TASK DIRECTIONS - Among the entries below, one stretch runs from the line that contains "(** * Runtime" through the line that contains "Record RuntimeState : Type". Repeat that stretch exactly, ends included, and only that.

TASK INPUTS -

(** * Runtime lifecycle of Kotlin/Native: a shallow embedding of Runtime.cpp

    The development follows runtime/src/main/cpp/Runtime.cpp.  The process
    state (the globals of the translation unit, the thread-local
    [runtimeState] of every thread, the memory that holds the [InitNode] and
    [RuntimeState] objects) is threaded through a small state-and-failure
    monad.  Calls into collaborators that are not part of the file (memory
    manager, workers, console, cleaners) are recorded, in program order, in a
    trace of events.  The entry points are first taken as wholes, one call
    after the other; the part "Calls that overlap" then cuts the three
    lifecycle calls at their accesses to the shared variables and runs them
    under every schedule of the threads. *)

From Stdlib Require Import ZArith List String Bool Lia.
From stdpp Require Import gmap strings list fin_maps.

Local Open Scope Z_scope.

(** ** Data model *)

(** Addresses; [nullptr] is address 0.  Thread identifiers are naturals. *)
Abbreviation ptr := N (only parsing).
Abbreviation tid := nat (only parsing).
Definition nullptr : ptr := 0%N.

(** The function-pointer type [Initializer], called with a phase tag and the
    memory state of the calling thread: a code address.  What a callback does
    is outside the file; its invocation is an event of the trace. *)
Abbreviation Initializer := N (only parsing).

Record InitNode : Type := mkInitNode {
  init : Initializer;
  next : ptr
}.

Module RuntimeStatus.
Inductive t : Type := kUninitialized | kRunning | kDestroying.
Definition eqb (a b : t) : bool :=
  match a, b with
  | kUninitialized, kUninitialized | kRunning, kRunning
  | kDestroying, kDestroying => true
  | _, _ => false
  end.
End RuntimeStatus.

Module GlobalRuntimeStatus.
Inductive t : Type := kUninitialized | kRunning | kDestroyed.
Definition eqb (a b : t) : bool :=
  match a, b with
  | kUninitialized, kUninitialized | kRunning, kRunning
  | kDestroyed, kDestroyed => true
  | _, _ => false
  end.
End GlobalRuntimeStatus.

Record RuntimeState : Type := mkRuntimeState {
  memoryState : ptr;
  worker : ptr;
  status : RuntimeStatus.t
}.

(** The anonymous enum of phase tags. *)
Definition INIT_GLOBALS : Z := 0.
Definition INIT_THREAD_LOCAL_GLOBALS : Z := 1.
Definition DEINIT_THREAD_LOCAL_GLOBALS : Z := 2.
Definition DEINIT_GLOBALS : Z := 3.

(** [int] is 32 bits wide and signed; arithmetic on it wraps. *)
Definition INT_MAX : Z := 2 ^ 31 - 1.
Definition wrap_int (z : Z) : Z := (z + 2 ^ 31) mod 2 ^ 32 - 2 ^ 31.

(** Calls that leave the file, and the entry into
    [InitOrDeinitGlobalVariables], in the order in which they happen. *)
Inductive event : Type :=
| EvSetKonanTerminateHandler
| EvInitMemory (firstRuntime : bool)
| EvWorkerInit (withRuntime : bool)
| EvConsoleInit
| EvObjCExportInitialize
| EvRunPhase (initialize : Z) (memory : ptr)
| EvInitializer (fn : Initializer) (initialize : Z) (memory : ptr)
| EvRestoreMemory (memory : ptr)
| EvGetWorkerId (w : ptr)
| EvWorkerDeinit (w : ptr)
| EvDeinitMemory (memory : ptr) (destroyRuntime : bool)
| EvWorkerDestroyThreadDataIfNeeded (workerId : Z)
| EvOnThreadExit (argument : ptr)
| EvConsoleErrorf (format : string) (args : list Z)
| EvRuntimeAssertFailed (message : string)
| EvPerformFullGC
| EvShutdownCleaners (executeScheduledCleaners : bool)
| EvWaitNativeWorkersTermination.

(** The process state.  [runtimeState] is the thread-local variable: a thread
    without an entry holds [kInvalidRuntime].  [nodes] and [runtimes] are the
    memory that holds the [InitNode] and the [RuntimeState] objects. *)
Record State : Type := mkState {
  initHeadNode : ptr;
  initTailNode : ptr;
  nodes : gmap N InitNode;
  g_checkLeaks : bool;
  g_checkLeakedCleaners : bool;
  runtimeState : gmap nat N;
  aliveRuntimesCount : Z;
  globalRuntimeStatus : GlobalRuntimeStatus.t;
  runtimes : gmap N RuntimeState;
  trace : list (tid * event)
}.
--
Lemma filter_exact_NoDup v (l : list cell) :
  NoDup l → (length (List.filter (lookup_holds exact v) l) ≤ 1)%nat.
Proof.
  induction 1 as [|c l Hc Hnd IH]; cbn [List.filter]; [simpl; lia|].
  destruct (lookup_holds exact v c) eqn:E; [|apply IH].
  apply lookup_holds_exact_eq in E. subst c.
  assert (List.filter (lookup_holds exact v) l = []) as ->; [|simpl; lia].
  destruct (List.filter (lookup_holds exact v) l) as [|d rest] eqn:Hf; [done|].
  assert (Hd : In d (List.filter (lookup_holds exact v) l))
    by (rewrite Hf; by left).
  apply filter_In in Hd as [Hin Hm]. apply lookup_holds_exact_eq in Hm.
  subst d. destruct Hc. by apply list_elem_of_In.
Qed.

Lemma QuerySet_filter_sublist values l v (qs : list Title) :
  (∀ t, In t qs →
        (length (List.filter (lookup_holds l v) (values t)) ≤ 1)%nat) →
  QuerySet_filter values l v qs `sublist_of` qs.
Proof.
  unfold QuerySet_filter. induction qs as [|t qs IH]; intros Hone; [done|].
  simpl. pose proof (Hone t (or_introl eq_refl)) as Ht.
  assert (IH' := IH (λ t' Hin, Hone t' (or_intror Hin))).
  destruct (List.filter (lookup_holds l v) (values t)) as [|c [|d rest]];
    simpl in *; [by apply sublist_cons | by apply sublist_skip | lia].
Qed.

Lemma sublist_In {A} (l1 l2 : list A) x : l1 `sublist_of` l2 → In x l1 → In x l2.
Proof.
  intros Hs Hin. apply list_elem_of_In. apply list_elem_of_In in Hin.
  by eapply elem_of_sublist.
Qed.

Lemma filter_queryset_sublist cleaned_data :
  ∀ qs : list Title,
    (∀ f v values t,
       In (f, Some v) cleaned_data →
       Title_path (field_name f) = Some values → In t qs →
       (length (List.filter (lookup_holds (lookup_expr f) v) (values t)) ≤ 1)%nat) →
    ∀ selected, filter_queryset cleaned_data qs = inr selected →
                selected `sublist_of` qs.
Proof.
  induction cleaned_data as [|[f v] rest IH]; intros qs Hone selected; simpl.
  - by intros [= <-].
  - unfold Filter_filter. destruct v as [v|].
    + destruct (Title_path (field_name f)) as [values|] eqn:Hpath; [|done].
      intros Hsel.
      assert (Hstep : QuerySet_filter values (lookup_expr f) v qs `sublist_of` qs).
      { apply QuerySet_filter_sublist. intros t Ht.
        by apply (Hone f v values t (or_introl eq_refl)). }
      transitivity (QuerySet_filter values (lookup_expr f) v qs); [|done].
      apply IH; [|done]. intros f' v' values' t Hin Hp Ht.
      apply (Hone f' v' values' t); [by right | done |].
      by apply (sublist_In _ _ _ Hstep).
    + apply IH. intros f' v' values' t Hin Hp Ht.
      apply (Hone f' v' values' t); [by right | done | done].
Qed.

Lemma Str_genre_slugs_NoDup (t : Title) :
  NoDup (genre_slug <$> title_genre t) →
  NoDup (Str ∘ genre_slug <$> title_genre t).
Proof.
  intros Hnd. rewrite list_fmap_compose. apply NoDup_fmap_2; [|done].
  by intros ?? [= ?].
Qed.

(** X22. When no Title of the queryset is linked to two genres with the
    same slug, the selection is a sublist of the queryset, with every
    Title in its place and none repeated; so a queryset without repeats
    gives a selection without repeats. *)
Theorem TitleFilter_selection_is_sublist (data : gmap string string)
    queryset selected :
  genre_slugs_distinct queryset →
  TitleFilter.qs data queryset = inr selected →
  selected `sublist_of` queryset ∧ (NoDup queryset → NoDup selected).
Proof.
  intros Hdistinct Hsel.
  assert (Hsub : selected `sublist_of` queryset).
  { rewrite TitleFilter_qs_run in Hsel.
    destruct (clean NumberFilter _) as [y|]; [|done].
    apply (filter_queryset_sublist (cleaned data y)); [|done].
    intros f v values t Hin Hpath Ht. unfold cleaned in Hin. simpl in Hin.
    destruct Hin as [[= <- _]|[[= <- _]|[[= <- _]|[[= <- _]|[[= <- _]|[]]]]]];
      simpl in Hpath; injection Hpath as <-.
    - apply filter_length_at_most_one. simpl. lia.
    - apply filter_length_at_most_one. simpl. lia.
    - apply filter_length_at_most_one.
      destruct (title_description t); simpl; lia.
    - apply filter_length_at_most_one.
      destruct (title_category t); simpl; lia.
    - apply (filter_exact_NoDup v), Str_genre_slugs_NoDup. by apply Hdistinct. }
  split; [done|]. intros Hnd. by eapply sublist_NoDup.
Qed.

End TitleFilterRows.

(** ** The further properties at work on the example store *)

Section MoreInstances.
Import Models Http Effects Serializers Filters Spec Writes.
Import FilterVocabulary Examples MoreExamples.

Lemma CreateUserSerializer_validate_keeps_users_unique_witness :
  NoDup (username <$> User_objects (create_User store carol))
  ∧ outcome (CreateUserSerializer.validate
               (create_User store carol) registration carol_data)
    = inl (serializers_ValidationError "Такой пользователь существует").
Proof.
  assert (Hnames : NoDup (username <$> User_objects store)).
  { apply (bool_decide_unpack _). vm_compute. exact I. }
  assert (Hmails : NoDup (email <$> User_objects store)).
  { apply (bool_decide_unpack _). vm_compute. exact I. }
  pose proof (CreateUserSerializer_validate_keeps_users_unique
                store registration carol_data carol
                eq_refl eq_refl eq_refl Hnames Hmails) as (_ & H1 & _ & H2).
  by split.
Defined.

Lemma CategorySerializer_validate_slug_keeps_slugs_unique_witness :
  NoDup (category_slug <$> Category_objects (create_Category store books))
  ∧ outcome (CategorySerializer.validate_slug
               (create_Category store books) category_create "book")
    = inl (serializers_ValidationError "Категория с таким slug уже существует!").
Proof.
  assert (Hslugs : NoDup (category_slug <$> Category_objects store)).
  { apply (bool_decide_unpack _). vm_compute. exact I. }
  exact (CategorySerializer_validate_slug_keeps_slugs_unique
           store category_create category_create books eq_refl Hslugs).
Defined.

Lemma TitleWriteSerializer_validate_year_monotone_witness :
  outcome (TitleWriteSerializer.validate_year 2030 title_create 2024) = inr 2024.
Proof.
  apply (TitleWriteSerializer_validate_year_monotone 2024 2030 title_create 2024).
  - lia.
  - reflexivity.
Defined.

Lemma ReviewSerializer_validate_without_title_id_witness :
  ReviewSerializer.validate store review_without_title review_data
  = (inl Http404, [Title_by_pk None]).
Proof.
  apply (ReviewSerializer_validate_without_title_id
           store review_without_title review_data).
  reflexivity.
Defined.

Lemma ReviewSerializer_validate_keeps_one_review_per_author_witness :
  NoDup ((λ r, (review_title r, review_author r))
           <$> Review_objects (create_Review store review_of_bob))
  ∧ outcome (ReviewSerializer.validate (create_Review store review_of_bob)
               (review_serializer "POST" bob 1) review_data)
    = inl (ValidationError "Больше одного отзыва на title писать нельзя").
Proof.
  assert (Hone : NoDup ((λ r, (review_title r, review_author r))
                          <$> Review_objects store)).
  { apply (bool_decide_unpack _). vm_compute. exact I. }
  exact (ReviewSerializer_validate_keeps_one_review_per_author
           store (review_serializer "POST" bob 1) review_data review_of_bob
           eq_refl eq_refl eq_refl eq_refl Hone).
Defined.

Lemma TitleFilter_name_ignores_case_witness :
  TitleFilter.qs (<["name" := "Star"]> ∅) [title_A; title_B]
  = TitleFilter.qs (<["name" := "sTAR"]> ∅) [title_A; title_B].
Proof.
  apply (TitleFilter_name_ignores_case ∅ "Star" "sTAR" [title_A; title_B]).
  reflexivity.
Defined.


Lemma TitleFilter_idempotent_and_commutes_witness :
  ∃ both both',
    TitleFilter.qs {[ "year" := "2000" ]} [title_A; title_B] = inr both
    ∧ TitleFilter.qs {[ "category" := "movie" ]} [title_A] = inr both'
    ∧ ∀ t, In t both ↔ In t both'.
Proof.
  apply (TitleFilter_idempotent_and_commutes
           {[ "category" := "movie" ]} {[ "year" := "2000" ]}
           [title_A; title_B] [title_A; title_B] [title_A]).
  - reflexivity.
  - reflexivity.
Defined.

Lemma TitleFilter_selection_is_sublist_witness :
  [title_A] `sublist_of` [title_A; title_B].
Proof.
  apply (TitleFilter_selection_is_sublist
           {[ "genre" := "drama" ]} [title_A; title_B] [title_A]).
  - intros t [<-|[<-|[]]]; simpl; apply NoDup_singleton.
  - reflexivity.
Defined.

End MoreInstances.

ANSWER BELOW -
(** * Runtime lifecycle of Kotlin/Native: a shallow embedding of Runtime.cpp

    The development follows runtime/src/main/cpp/Runtime.cpp.  The process
    state (the globals of the translation unit, the thread-local
    [runtimeState] of every thread, the memory that holds the [InitNode] and
    [RuntimeState] objects) is threaded through a small state-and-failure
    monad.  Calls into collaborators that are not part of the file (memory
    manager, workers, console, cleaners) are recorded, in program order, in a
    trace of events.  The entry points are first taken as wholes, one call
    after the other; the part "Calls that overlap" then cuts the three
    lifecycle calls at their accesses to the shared variables and runs them
    under every schedule of the threads. *)

From Stdlib Require Import ZArith List String Bool Lia.
From stdpp Require Import gmap strings list fin_maps.

Local Open Scope Z_scope.

(** ** Data model *)

(** Addresses; [nullptr] is address 0.  Thread identifiers are naturals. *)
Abbreviation ptr := N (only parsing).
Abbreviation tid := nat (only parsing).
Definition nullptr : ptr := 0%N.

(** The function-pointer type [Initializer], called with a phase tag and the
    memory state of the calling thread: a code address.  What a callback does
    is outside the file; its invocation is an event of the trace. *)
Abbreviation Initializer := N (only parsing).

Record InitNode : Type := mkInitNode {
  init : Initializer;
  next : ptr
}.

Module RuntimeStatus.
Inductive t : Type := kUninitialized | kRunning | kDestroying.
Definition eqb (a b : t) : bool :=
  match a, b with
  | kUninitialized, kUninitialized | kRunning, kRunning
  | kDestroying, kDestroying => true
  | _, _ => false
  end.
End RuntimeStatus.

Module GlobalRuntimeStatus.
Inductive t : Type := kUninitialized | kRunning | kDestroyed.
Definition eqb (a b : t) : bool :=
  match a, b with
  | kUninitialized, kUninitialized | kRunning, kRunning
  | kDestroyed, kDestroyed => true
  | _, _ => false
  end.
End GlobalRuntimeStatus.

Record RuntimeState : Type := mkRuntimeState {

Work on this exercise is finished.